Over the past two years, Beijing-based artist Liu Ding(* 1976 in Changzhou, Jiangsu Province, China) has been developing a form of art that he terms “soft performance.” The three artworks—I Simply Appear in the Company of… (2012), The Un-erasable (2012), and Almost Avant-Garde (2013)—employ three different ways of examining the relationship between artistic creation, experience, and consciousness. Liu Ding’s art explores how these relationships can be described, expressed, and understood. I Simply Appear in the Company of… is a staged dialogue between a Mr. Liu (played by Liu Ding) and two curators, about Liu’s own work. The Un-erasable features Liu again and an art researcher talking about creation and experience in a gallery, filled with objects that signify the aesthetics of art. Since the performers’ conversation is barely audible, the audience is only able to grasp fragments of it.
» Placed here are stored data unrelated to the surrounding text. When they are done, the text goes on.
Definition start (request : json) : C (string * string) :=
  _require_writable;;
  body ← lift (_only_fields request ["dispatch_id"; "worker_id"]);
  dispatch_id ← lift (_require_id body "dispatch_id");
  let worker_id := jget_none "worker_id" body in
  _locked (
    cl ← _claim_of dispatch_id;
    api_if (negb (is_null worker_id) && negb (py_eq worker_id (jopt (ev_worker_id cl)))) 409 "wrong_worker";;
    task ← (read (λ db, task_of db (ev_task_id cl)) ≫= attr);
    api_if (negb (bool_decide (ts_dispatch_id task = Some dispatch_id)) || negb (ACTIVE_LEASE (ts_status task)))
      409 "stale_dispatch";;
    api_if (ts_cancel_requested task) 409 "cancel_requested";;
    if decide (ts_status task = RUNNING) then mret ("ALREADY_STARTED", ts_task_id task)
    else
      append_ TASK_STARTED (Some (ts_task_id task)) (ev_attempt cl) (Some dispatch_id) (ev_worker_id cl) None [];;
      mret ("STARTED", ts_task_id task)).

(** One reported dispatch: stop it, or keep its lease and maybe cancel it. *)
Definition beat (worker_id : string) (now : Q) (acc : list string * list string) (dispatch_id : string)
    : C (list string * list string) :=
  c ← get;
  let '(stop, cancel) := acc in
  match find_lease (c_leases c) dispatch_id with
  | Some lease =>
      if decide (l_worker_id lease = worker_id) then
        task ← read (λ db, task db (l_task_id lease));
        modify (λ c, set_leases c (put_lease (c_leases c)
                  (with_deadline lease (now + inject_Z (l_ttl_s lease)) "ttl")));;
        task ← attr task;
        mret (if ts_cancel_requested task then (stop, cancel ++ [dispatch_id]) else (stop, cancel))
      else mret (stop ++ [dispatch_id], cancel)
  | None => mret (stop ++ [dispatch_id], cancel)
  end.

Fixpoint fold_beats (worker_id : string) (now : Q) (acc : list string * list string)
    (ids : list string) : C (list string * list string) :=
  match ids with
  | [] => mret acc
  | d :: ids => acc ← beat worker_id now acc d; fold_beats worker_id now acc ids
  end.

(** A lease the worker holds and did not report: the stop of a cancelled
    dispatch is thereby confirmed. *)
Definition confirm_stop (reported : list string) (lease : Lease) : C unit :=
  if decide (l_dispatch_id lease ∈ reported) then mret tt
  else
    task ← (read (λ db, task db (l_task_id lease)) ≫= attr);
    if (ts_cancel_requested task && ACTIVE_LEASE (ts_status task)
        && bool_decide (ts_dispatch_id task = Some (l_dispatch_id lease)))%bool then
      append_task_event TASK_CANCELLED task [("reason", JStr "worker confirmed stop")];;
      modify (λ c, set_leases c (del_lease (c_leases c) (l_dispatch_id lease)))
    else mret tt.

Definition dispatch_ids_of (body : list (string * json)) : result (list string) :=
  match jget "dispatch_ids" body with
  | Some (JArr l) =>
      bad_if (MAX_HEARTBEAT_DISPATCHES <? length l)%nat;;
      mapM (λ d, match d with
                 | JStr s => bad_if (negb ((0 <? py_len s) && (py_len s <=? MAX_ID_LENGTH)));; mret s
                 | _ => bad_request
                 end) l
  | _ => bad_request
  end.

Definition heartbeat (request : json) : C (list string * list string) :=
  _require_writable;;
  body ← lift (_only_fields request ["worker_id"; "dispatch_ids"; "resource_state"]);
  worker_id ← lift (_require_id body "worker_id");
  reported ← lift (dispatch_ids_of body);
  _locked (
    now ← ask w_clock;
    acc ← fold_beats worker_id now ([], []) (merge_sort String.le (remove_dups reported));
    c ← get;
    for_each (filter (λ l, l_worker_id l = worker_id) (c_leases c)) (confirm_stop reported);;
    mret acc).

(** The checked fields of a result report, as the event's payload. *)
Definition result_payload (body : list (string * json)) : result (list (string * json)) :=
  let artifacts := jget_none "artifacts" body in
  bad_if (match artifacts with JArr l => (MAX_ARTIFACTS <? length l)%nat | _ => true end);;
  known ← json_in_strs (jget_none "outcome" body) RESULT_OUTCOMES;
  bad_if (negb known);;
  reason ← match jget "reason" body with
           | None => Ok []
           | Some (JStr s) => bad_if (MAX_REASON_CHARS <? py_len s);; mret [("reason", JStr s)]
           | Some _ => bad_request
           end;
  mret ([("artifacts", artifacts); ("outcome", jget_none "outcome" body)]
        ++ match jget "retryable" body with Some r => [("retryable", r)] | None => [] end ++ reason).

Definition late_payload (payload : list (string * json)) (attempt : option Z) (status : string)
    : list (string * json) :=
  jset "reason" (JStr ("dispatch is not the active attempt (task " +:+ status +:+ ")"))
    (jset "attempt" (jopt_int attempt)
       (jset "reported_reason" (jget_none "reason" payload) payload)).

(** [except (TransitionError, DedupeConflict): pass] *)
Definition ignore_late (x : exn) : option (C unit) :=
  if decide (exn_cls x = TransitionError ∨ exn_cls x = DedupeConflict) then Some (mret tt) else None.

(** A report of a dispatch that is not recorded yet. *)
Definition report_new (cl candidate : Event) (dispatch_id result_id : string) (payload : list (string * json))
    : C (string * string * Z) :=
  task ← (read (λ db, task_of db (ev_task_id cl)) ≫= attr);
  if bool_decide (ts_dispatch_id task = Some dispatch_id ∧ ts_status task = RUNNING) then
    api_if (ts_cancel_requested task) 409 "cancel_requested";;
    appended ← _append candidate;
    modify (λ c, set_memory c (del_lease (c_leases c) dispatch_id) (c_queue c ++ [ts_task_id task]));;
    mret ("ACCEPTED_FOR_VERIFY", ts_task_id task, default 0 (ev_seq (ar_event appended)))
  else if bool_decide (ts_dispatch_id task = Some dispatch_id ∧ ts_status task = CLAIMED) then
    api 409 "not_started"
  else
    late ← make_event LATE_RESULT_DISCARDED (Some (ts_task_id task)) None (Some dispatch_id) None
             (Some result_id) (late_payload payload (ev_attempt cl) (status_value (ts_status task)))
             (Some ("late:" +:+ dispatch_id +:+ ":" +:+ result_id));
    try_except (_append late;; mret tt) ignore_late;;
    api 409 "stale_dispatch".

(** The answer to a report, by what is recorded under its key. *)
Definition report_keyed (cl candidate : Event) (dispatch_id result_id : string) (payload : list (string * json))
    : C (string * string * Z) :=
  existing ← read (λ db, get_event_by_dedupe_key db (fmt (ev_dedupe_key candidate)));
  match existing with
  | Some x =>
      if bool_decide (content x = content candidate)
      then mret ("ACK_DUPLICATE", fmt (ev_task_id cl), default 0 (ev_seq x))
      else api 409 "result_conflict"
  | None => report_new cl candidate dispatch_id result_id payload
  end.

(** The part of [result] under the lock. *)
Definition report_locked (dispatch_id result_id : string) (payload : list (string * json)) : C (string * string * Z) :=
  cl ← _claim_of dispatch_id;
  candidate ← as_bad_request (make_event RESULT_READY (ev_task_id cl) (ev_attempt cl)
                (Some dispatch_id) (ev_worker_id cl) (Some result_id) payload None);
  report_keyed cl candidate dispatch_id result_id payload.

(** The checked fields of a report. *)
Definition report_args (request : json) : result (string * string * list (string * json)) :=
  body ← _only_fields request RESULT_FIELDS;
  dispatch_id ← _require_id body "dispatch_id";
  result_id ← _require_id body "result_id";
  payload ← result_payload body;
  mret (dispatch_id, result_id, payload).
These two performances did not arise in isolation, they were both created for specific events: I Simply Appear in the Company of... was a spoken performance at a one-day workshop held at Tate Modern’s festival The Tanks: Art in Action (2012). The Un-erasable was shown at the 8th Taipei Biennial (2012). It was composed of two performances, one on the day before the opening, and one at the opening ceremony. To Liu Ding, soft performance is not an art form that requires strict definition. Yet compared with the tradition of performance art, which involves developing highly symbolic personas, Liu Ding’s soft performances involve Liu playing himself and relating his real thoughts, experiences, and frustrations on stage. Liu Ding’s work often features his daily surroundings and personal experiences— things that are ordinarily overlooked. By re-examining these inspirations —some of which relate to art history and the art industry—Liu Ding contemplates what “relational” means to art and reality. Instead of accepting the pre-existing roles of these aspects of art and reality, Liu Ding presents them as clues that point towards a particular truth. Clues and relationships are central concepts of Liu Ding’s work. He often describes his artistic practice as being like detective work; to investigate a crime, one must put aside personal feelings and imagine oneself in the criminal’s shoes. An investigation is also like a race against time; one must use one’s own instincts and imagination, and be responsible for unearthing the truth. All these aspects vividly illustrate the artist’s anxieties during the process of creation.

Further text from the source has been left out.